**EXERCISE DETAILS**
Your task is to copy every line of the entries that contains "committish".

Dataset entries
(** * RLTrader: the Bitcoin trading environment

    A shallow embedding of [env/BitcoinTradingEnv.py] (class
    [BitcoinTradingEnv]) and of the parts of [optimize.py] that split the
    price table and evaluate a model on the environment, with theorems about
    the ledger, the reward, the termination test, the observation vector,
    episodes, rendering and the evaluation callback.

    Layout:
    - [PyNumber]: the arithmetic the environment uses, and its instance
      [binary64] (IEEE 754 double precision, what Python's [float] and
      numpy's [float64] compute);
    - Python exceptions and the mutable attributes of [self] as a state and
      exception monad;
    - data frames, the ledger, and the methods of the class, one definition
      per method, under the method's name;
    - episodes, row slices of a table, [render] and [close], and the split,
      the callback and the cost of a trial of [optimize.py];
    - stand-ins for the collaborators (scaler, forecaster, ...) on which the
      environment is run in examples;
    - the theorems. *)

From Stdlib Require Import Floats ZArith Zpower String List Bool Lia.
From Stdlib Require Import Sorting.Mergesort Sorting.Permutation Structures.Orders.
From Stdlib Require Import Sorting.Sorted.
Import ListNotations.

Set Implicit Arguments.
Set Warnings "-inexact-float".

(** ** Numbers *)

(** The operations the environment applies to its numbers.  Python resolves
    them by the run-time type of the operands; the class lists exactly the
    ones [BitcoinTradingEnv] uses. *)
Class PyNumber (F : Type) : Type := {
  of_int : Z -> F;            (* an [int] operand used where a float is *)
  num_add : F -> F -> F;      (* [x + y] *)
  num_sub : F -> F -> F;      (* [x - y] *)
  num_mul : F -> F -> F;      (* [x * y] *)
  num_div : F -> F -> F;      (* [x / y], true division *)
  num_lt : F -> F -> bool;    (* [x < y] *)
  num_eq : F -> F -> bool;    (* [x == y] *)
  num_abs : F -> F;           (* [abs(x)] *)
  inf : F                     (* [numpy.inf] *)
}.

Declare Scope num_scope.
Delimit Scope num_scope with num.
Notation "x + y" := (num_add x y) : num_scope.
Notation "x - y" := (num_sub x y) : num_scope.
Notation "x * y" := (num_mul x y) : num_scope.
Notation "x / y" := (num_div x y) : num_scope.
Notation "x <? y" := (num_lt x y) : num_scope.
Notation "x >? y" := (num_lt y x) : num_scope.
Notation "x =? y" := (num_eq x y) : num_scope.
(** C3: [async_turn_on] dispatches [max(b, 1)] for a given brightness
    [b]; without one it dispatches the snapshot's brightness, or 128 when
    that is 0 (or absent).  The dispatched value is never 0, so once the
    snapshot reports it (or, after a failed command, still holds the old
    snapshot) a second [turn_on] without brightness dispatches the same
    value. *)
Theorem turn_on_brightness_idempotent :
  forall d,
    (forall b, turn_on_brightness (Some b) d = JNum (Z.max b 1)) /\
    (data_get_brightness d (JNum 0) = JNum 0 ->
     turn_on_brightness None d = JNum 128) /\
    (py_eq_zero (data_get_brightness d (JNum 0)) = false ->
     turn_on_brightness None d = data_get_brightness d (JNum 0)) /\
    py_eq_zero (turn_on_brightness None d) = false /\
    (forall d',
        data_get_brightness d' (JNum 0) = turn_on_brightness None d ->
        turn_on_brightness None d' = turn_on_brightness None d) /\
    (forall api sess sess' id c l' evs l'' evs',
        data c = d ->
        async_turn_on api sess None (mk_TronbytLight id c) = Ok (l', evs) ->
        async_turn_on api sess' None l' = Ok (l'', evs') ->
        (data (light_coordinator l') = d \/
         data_get_brightness (data (light_coordinator l')) (JNum 0) =
           turn_on_brightness None d) ->
        hd_error evs = Some (SetBrightness id (turn_on_brightness None d)) /\
        hd_error evs' = hd_error evs).
Proof.
  assert (Hnz : forall d, py_eq_zero (turn_on_brightness None d) = false).
  { intros d. unfold turn_on_brightness.
    destruct (py_eq_zero (data_get_brightness d (JNum 0))) eqn:Hz; [reflexivity|exact Hz]. }
  assert (Hfix : forall d d',
             data_get_brightness d' (JNum 0) = turn_on_brightness None d ->
             turn_on_brightness None d' = turn_on_brightness None d).
  { intros d d' H. unfold turn_on_brightness at 1. rewrite H, Hnz. reflexivity. }
  intros d. split; [reflexivity|]. split.
  { intros H. unfold turn_on_brightness. rewrite H. reflexivity. }
  split.
  { intros H. unfold turn_on_brightness. rewrite H. reflexivity. }
  split; [apply Hnz|]. split; [apply Hfix|].
  intros api sess sess' id c l' evs l'' evs' Hc H1 H2 Hrep.
  subst d. unfold async_turn_on in H1, H2.
  cbv zeta in H1, H2. cbn [light_device_id light_coordinator] in H1.
  destruct (set_device_brightness_total api sess id (turn_on_brightness None (data c)))
    as [r1 Hr1].
  rewrite Hr1 in H1. cbn [bind] in H1.
  assert (Hid : light_device_id l' = id /\
                hd_error evs = Some (SetBrightness id (turn_on_brightness None (data c)))).
  { destruct r1; injection H1 as <- <-; auto. }
  destruct Hid as [Hid Hhd]. split; [exact Hhd|]. rewrite Hhd.
  assert (Hsame : turn_on_brightness None (data (light_coordinator l')) =
                  turn_on_brightness None (data c)).
  { destruct Hrep as [Hrep|Hrep]; [rewrite Hrep; reflexivity|apply Hfix; exact Hrep]. }
  rewrite Hid, Hsame in H2.
  destruct (set_device_brightness_total api sess' id (turn_on_brightness None (data c)))
    as [r2 Hr2].
  rewrite Hr2 in H2. cbn [bind] in H2.
  destruct r2; injection H2 as <- <-; reflexivity.
Qed.

(** C4: when [set_device_brightness] returns [False] (an HTTP status
    other than 200/204, or a transport error such as a refused
    connection), [async_turn_on] and [async_turn_off] issue that one
    command, request no refresh, and return the entity unchanged, so
    [is_on], [brightness] and [available] are unchanged. *)
Theorem failed_command_leaves_state :
  forall api sess l,
    let id := light_device_id l in
    (forall arg,
        let v := turn_on_brightness arg (data (light_coordinator l)) in
        set_device_brightness api sess id v = Ok false ->
        async_turn_on api sess arg l = Ok (l, [SetBrightness id v])) /\
    (set_device_brightness api sess id (JNum 0) = Ok false ->
     async_turn_off api sess l = Ok (l, [SetBrightness id (JNum 0)])) /\
    (forall arg st b,
        let v := turn_on_brightness arg (data (light_coordinator l)) in
        (sess (patch_request api id v) = Response st b /\ st <> 200 /\ st <> 204) \/
        (exists e, sess (patch_request api id v) = Transport e) ->
        async_turn_on api sess arg l = Ok (l, [SetBrightness id v])) /\
    (forall st b,
        (sess (patch_request api id (JNum 0)) = Response st b /\ st <> 200 /\ st <> 204) \/
        (exists e, sess (patch_request api id (JNum 0)) = Transport e) ->
        async_turn_off api sess l = Ok (l, [SetBrightness id (JNum 0)])).
Proof.
  intros api sess l id.
  assert (Hon : forall arg,
             let v := turn_on_brightness arg (data (light_coordinator l)) in
             set_device_brightness api sess id v = Ok false ->
             async_turn_on api sess arg l = Ok (l, [SetBrightness id v])).
  { intros arg v H. unfold async_turn_on. fold id. fold v. rewrite H. reflexivity. }
  assert (Hoff : set_device_brightness api sess id (JNum 0) = Ok false ->
                 async_turn_off api sess l = Ok (l, [SetBrightness id (JNum 0)])).
  { intros H. unfold async_turn_off. fold id. rewrite H. reflexivity. }
  assert (Hfalse : forall v st b,
             (sess (patch_request api id v) = Response st b /\ st <> 200 /\ st <> 204) \/
             (exists e, sess (patch_request api id v) = Transport e) ->
             set_device_brightness api sess id v = Ok false).
  { intros v st b [[Hs [H1 H2]]|[e Hs]].
    - exact (set_device_brightness_other_status _ _ _ _ _ _ Hs H1 H2).
    - exact (set_device_brightness_transport _ _ _ _ _ Hs). }
  split; [exact Hon|]. split; [exact Hoff|]. split.
  - intros arg st b v H. apply Hon. exact (Hfalse _ _ _ H).
  - intros st b H. apply Hoff. exact (Hfalse _ _ _ H).
Qed.

(** ** Witnesses: the theorems at concrete inputs *)

Definition lobby_devices : list json := [vendor_device "d1" "Lobby" 128].

Definition lobby_list_body : body :=
  json_body (JObj [("devices", JArr lobby_devices)]).

Definition lobby_snapshot : snapshot :=
  mk_snapshot true "connected" (Some (JNum 128)) (Some (JBool false))
              (Some (JStr "clock")) None.

Definition dark_snapshot : snapshot :=
  mk_snapshot true "connected" (Some (JNum 0)) (Some (JBool false)) (Some JNull) None.

Definition lobby_light : TronbytLight :=
  mk_TronbytLight "d1" (mk_coordinator "d1" lobby_snapshot true).

Definition dark_light : TronbytLight :=
  mk_TronbytLight "d1" (mk_coordinator "d1" dark_snapshot true).

(** Lists [d1] and a record without ["displayName"]. *)
Definition mixed_session : session :=
  fun _ => Response 200 (json_body (JObj [("devices",
             JArr [vendor_device "d1" "Lobby" 128; JObj [("id", JStr "d2")]])])).

Lemma get_device_status_typed_results_witness :
  get_device_status api0 lobby_session "d2" =
    Ok (mk_snapshot false "not_found" None None None None) /\
  get_device_status api0 failing_session "d1" =
    Ok (mk_snapshot false "api_error" None None None None) /\
  get_device_status api0 refused_session "d1" =
    Ok (mk_snapshot false "error" None None None
                    (Some "Cannot connect to host tronbyt.local:8000")) /\
  (exists s, get_device_status api0 lobby_session "d1" = Ok s /\
             data (async_refresh api0 lobby_session (mk_coordinator "d1" dark_snapshot false)) = s).
Proof.
  split; [|split; [|split]].
  - apply (proj1 (proj2 (get_device_status_typed_results api0 lobby_session "d2")))
      with (b := lobby_list_body) (kvs := [("devices", JArr lobby_devices)])
           (devices := lobby_devices); try reflexivity.
    constructor; [|constructor].
    exists [("id", JStr "d1"); ("displayName", JStr "Lobby"); ("brightness", JNum 128)], (JStr "d1").
    split; [reflexivity|split; [reflexivity|discriminate]].
  - apply (proj1 (proj2 (proj2 (get_device_status_typed_results api0 failing_session "d1"))))
      with (st := 500) (b := mk_body (Ok "Internal Server Error") (Raise (DecodeError "not JSON")));
      [reflexivity|discriminate].
  - apply (proj1 (proj2 (proj2 (proj2 (get_device_status_typed_results api0 refused_session "d1")))))
      with (e := ClientError "Cannot connect to host tronbyt.local:8000").
    reflexivity.
  - apply (proj2 (proj2 (proj2 (proj2 (get_device_status_typed_results api0 lobby_session "d1"))))).
    reflexivity.
Defined.

Lemma get_device_status_offline_unless_connected_witness :
  get_device_status api0 refused_session "d1" =
    Ok (mk_snapshot false "error" None None None
                    (Some "Cannot connect to host tronbyt.local:8000")) /\
  online (mk_snapshot false "error" None None None
                      (Some "Cannot connect to host tronbyt.local:8000")) = false.
Proof.
  assert (H : get_device_status api0 refused_session "d1" =
              Ok (mk_snapshot false "error" None None None
                              (Some "Cannot connect to host tronbyt.local:8000")))
    by (vm_compute; reflexivity).
  split; [exact H|].
  apply (get_device_status_offline_unless_connected api0 refused_session "d1" _ H).
  discriminate.
Defined.

Lemma update_never_fails_witness :
  _async_update_data api0 refused_session (mk_coordinator "d1" lobby_snapshot true)
    <> Raise (UpdateFailed "Error communicating with API: Cannot connect to host tronbyt.local:8000") /\
  last_update_success (async_refresh api0 refused_session (mk_coordinator "d1" lobby_snapshot true)) = true.
Proof.
  destruct (update_never_fails api0 refused_session (mk_coordinator "d1" lobby_snapshot true))
    as [Hn [s [_ [_ [_ Hl]]]]].
  split; [apply Hn|exact Hl].
Defined.
Lemma execGit_run p gitArgs gitOpts opts w :
  GITPATH = Some p →
  execGit GITPATH process_env tmpName optCheck execFile gitArgs gitOpts opts w =
    (mkWorld (Some (gitEnv_value process_env tmpName w)) (REVS w)
       (spawned w ++ [run_of process_env tmpName optCheck p gitArgs gitOpts opts w]),
     execFile (spawned w) (run_of process_env tmpName optCheck p gitArgs gitOpts opts w)).
Proof.
  intros ->. unfold execGit, mbind, M_bind. simpl.
  by rewrite mkOpts_run.
Qed.

Lemma execGit_ENOGIT gitArgs gitOpts opts w :
  GITPATH = None →
  execGit GITPATH process_env tmpName optCheck execFile gitArgs gitOpts opts w =
    (w, Rejected ENOGIT).
Proof. by intros ->. Qed.

(** [spawnGit] and the callback that [revs] gives to [pinflight]: the
    environment is built first, and nothing is recorded unless [spawn]
    returns a child. *)
Lemma spawnGit_run p gitArgs gitOpts opts w :
  GITPATH = Some p →
  spawnGit GITPATH process_env tmpName optCheck cp_spawn gitArgs gitOpts opts w =
    let i := run_of process_env tmpName optCheck p gitArgs gitOpts opts w in
    match cp_spawn (spawned w) i with
    | Some e => (gitEnv_world process_env tmpName w, Rejected e)
    | None =>
        (mkWorld (Some (gitEnv_value process_env tmpName w)) (REVS w) (spawned w ++ [i]),
         Ok i)
    end.
Proof.
  intros ->. unfold spawnGit, checkGit, mbind, M_bind, mret, M_ret.
  rewrite mkOpts_run. unfold spawn, run_of. simpl.
  by destruct (cp_spawn _ _).
Qed.

Lemma ls_remote_eq repo opts w :
  ls_remote GITPATH process_env tmpName optCheck cp_spawn repo opts w =
    let query := ls_remote_query GITPATH process_env tmpName optCheck cp_spawn
                   repo opts w in
    (mkWorld (Some (gitEnv_value process_env tmpName w)) (REVS w)
       (spawned w ++ query_runs query),
     query).
Proof.
  unfold ls_remote, ls_remote_query, spawnGit, checkGit, mbind, M_bind, mret, M_ret.
  rewrite gitEnv_run. destruct GITPATH as [p|].
  - rewrite mkOpts_run. unfold spawn, spawn_options, ls_remote_child. simpl.
    destruct (cp_spawn _ _); simpl; [|reflexivity].
    by rewrite app_nil_r.
  - simpl. by rewrite app_nil_r.
Qed.

End HostProperties.

(** C9, as stated, fails: the uid 0 is a number, and it is not carried. *)
Lemma mkOpts_uid_zero_counterexample :
  Primitive_numeric (PNumber (Finite 0)) = true ∧
  ∃ w' options,
    mkOpts [] "/tmp/git-clone-1" (mkGitOpts (Some "/srv") None)
      (mkOptions (PNumber (Finite 0)) PUndefined) World_init = (w', Ok options) ∧
    uid options = None.
Proof. split; [done|]. eexists _, _. split; vm_compute; reflexivity. Qed.

(** ** The full clone *)

(** The normalizer of the specification gives a missing options object no
    usable uid or gid, and leaves a normalized object as it is. *)
Lemma optCheck_spec_default {V} `{JsValue V} :
  usable_id (opts_uid (optCheck_spec (V := V) None)) = false ∧
  usable_id (opts_gid (optCheck_spec (V := V) None)) = false.
Proof. unfold usable_id. simpl. by rewrite ToNumber_undefined. Qed.

Lemma optCheck_spec_idempotent {V} `{JsValue V} (opts : option (Options V)) :
  optCheck_spec (Some (optCheck_spec opts)) = optCheck_spec opts.
Proof. done. Qed.

Section FullClone.

Context {V : Type} `{JsValue V}.
Variable GITPATH : option string.
Variable platform : string.
Variable process_env : list (string * string).
Variable tmpName : string.
Variable dirname : string → string.
Variable optCheck : option (Options V) → Options V.
Variable execFile : list Invocation → Invocation → Result (string * string).

(** The normalizer gives a missing options object no usable uid or gid,
    and leaves a normalized object as it is. *)
Hypothesis optCheck_default :
  usable_id (opts_uid (optCheck None)) = false ∧
  usable_id (opts_gid (optCheck None)) = false.
Hypothesis optCheck_idempotent :
  ∀ opts, optCheck (Some (optCheck opts)) = optCheck opts.

Lemma run_of_caller p gitArgs gitOpts opts w :
  let i := run_of process_env tmpName optCheck p gitArgs gitOpts (Some (optCheck opts)) w in
  inv_args i = gitArgs ∧
  uid (inv_opts i) = carried (opts_uid (optCheck opts)) ∧
  gid (inv_opts i) = carried (opts_gid (optCheck opts)).
Proof. simpl. by rewrite optCheck_idempotent. Qed.

Lemma run_of_default p gitArgs gitOpts w :
  let i := run_of process_env tmpName optCheck p gitArgs gitOpts None w in
  inv_args i = gitArgs ∧ uid (inv_opts i) = None ∧ gid (inv_opts i) = None.
Proof.
  destruct optCheck_default as [Huid Hgid].
  simpl. unfold carried. by rewrite Huid, Hgid.
Qed.

(** C10.  The runs of the binary that a full clone makes are, in order, at
    most four: the clone, the checkout, the update of the submodules and
    the reading of HEAD; all four when the clone succeeds.  The clone, the
    update and the reading carry the uid and gid of the caller's options;
    the checkout carries neither. *)
Theorem fullClone_checkout_without_opts repo committish target opts w w' res :
  fullClone GITPATH platform process_env tmpName dirname optCheck execFile
    repo committish target opts w = (w', res) →
  ∃ new, spawned w' = spawned w ++ new ∧
    length new ≤ 4 ∧
    (∀ out, res = Ok out → length new = 4) ∧
    ∀ k i, new !! k = Some i →
      match k with
      | 0 => take 2 (inv_args i) = ["clone"; "-q"] ∧
             uid (inv_opts i) = carried (opts_uid (optCheck opts)) ∧
             gid (inv_opts i) = carried (opts_gid (optCheck opts))
      | 1 => inv_args i = ["checkout"; committish] ∧
             uid (inv_opts i) = None ∧
             gid (inv_opts i) = None
      | 2 => inv_args i = ["submodule"; "update"; "-q"; "--init"; "--recursive"] ∧
             uid (inv_opts i) = carried (opts_uid (optCheck opts)) ∧
             gid (inv_opts i) = carried (opts_gid (optCheck opts))
      | _ => inv_args i = ["rev-parse"; "--revs-only"; "HEAD"] ∧
             uid (inv_opts i) = carried (opts_uid (optCheck opts)) ∧
             gid (inv_opts i) = carried (opts_gid (optCheck opts))
      end.
Proof.
  unfold fullClone, updateSubmodules, headSha.
  destruct GITPATH as [p|] eqn:Hpath.
  2:{ unfold mbind, M_bind. rewrite execGit_ENOGIT by done.
      intros [= <- <-]. exists []. rewrite app_nil_r.
      runs_so_far. by intros k i. }
  set (args0 := if decide (platform = "win32") then _ else _).
  assert (take 2 args0 = ["clone"; "-q"]) as Hargs0.
  { unfold args0. by case_decide. }
  clearbody args0.
  unfold mbind, M_bind. rewrite !optCheck_idempotent.
  rewrite (execGit_run _ _ _ _ _ p) by done.
  pose proof (run_of_caller p args0 (mkGitOpts (Some (dirname target)) None) opts w)
    as (Ha0 & Hu0 & Hg0).
  rewrite <- Ha0 in Hargs0.
  set (i0 := run_of _ _ _ _ _ _ _ w) in *. clearbody i0.
  destruct (execFile (spawned w) i0) as [out0|e0].
  2:{ intros [= <- <-]. exists [i0].
      runs_so_far.
      intros [|k] i; [|done]. by intros [= <-]. }
  rewrite (execGit_run _ _ _ _ _ p) by done. simpl spawned.
  match goal with |- context [run_of _ _ _ _ _ _ None ?w1] =>
    pose proof (run_of_default p ["checkout"; committish] (mkGitOpts (Some target) None) w1)
      as Hi1
  end.
  set (i1 := run_of _ _ _ _ _ _ None _) in *. clearbody i1.
  destruct (execFile (spawned w ++ [i0]) i1) as [out1|e1].
  2:{ intros [= <- <-]. exists [i0; i1]. rewrite <- !app_assoc.
      runs_so_far.
      intros [|[|k]] i; [| |done]; by intros [= <-]. }
  rewrite (execGit_run _ _ _ _ _ p) by done. simpl spawned.
  match goal with |- context [run_of _ _ _ _ ?a ?g (Some (optCheck opts)) ?w2] =>
    pose proof (run_of_caller p a g opts w2) as Hi2
  end.
  set (i2 := run_of _ _ _ _ _ _ _ _) in *. clearbody i2.
  destruct (execFile ((spawned w ++ [i0]) ++ [i1]) i2) as [out2|e2].
  2:{ intros [= <- <-]. exists [i0; i1; i2]. rewrite <- !app_assoc.
      runs_so_far.
      intros [|[|[|k]]] i; [| | |done]; by intros [= <-]. }
  rewrite (execGit_run _ _ _ _ _ p) by done. simpl spawned.
  match goal with |- context [run_of _ _ _ _ ?a ?g (Some (optCheck opts)) ?w3] =>
    pose proof (run_of_caller p a g opts w3) as Hi3
  end.
  set (i3 := run_of _ _ _ _ _ _ _ _) in *. clearbody i3.
  intros Hres. exists [i0; i1; i2; i3].
  assert (spawned w' = spawned w ++ [i0; i1; i2; i3]) as Hsp.
  { unfold mret, M_ret in Hres.
    destruct (execFile (((spawned w ++ [i0]) ++ [i1]) ++ [i2]) i3);
      simplify_eq/=; by rewrite <- ?app_assoc. }
  runs_so_far.
  intros [|[|[|[|k]]]] i; [| | | |done]; by intros [= <-].
Qed.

**TASK ANSWER**
Theorem fullClone_checkout_without_opts repo committish target opts w w' res :
    repo committish target opts w = (w', res) →
      | 1 => inv_args i = ["checkout"; committish] ∧
    pose proof (run_of_default p ["checkout"; committish] (mkGitOpts (Some target) None) w1)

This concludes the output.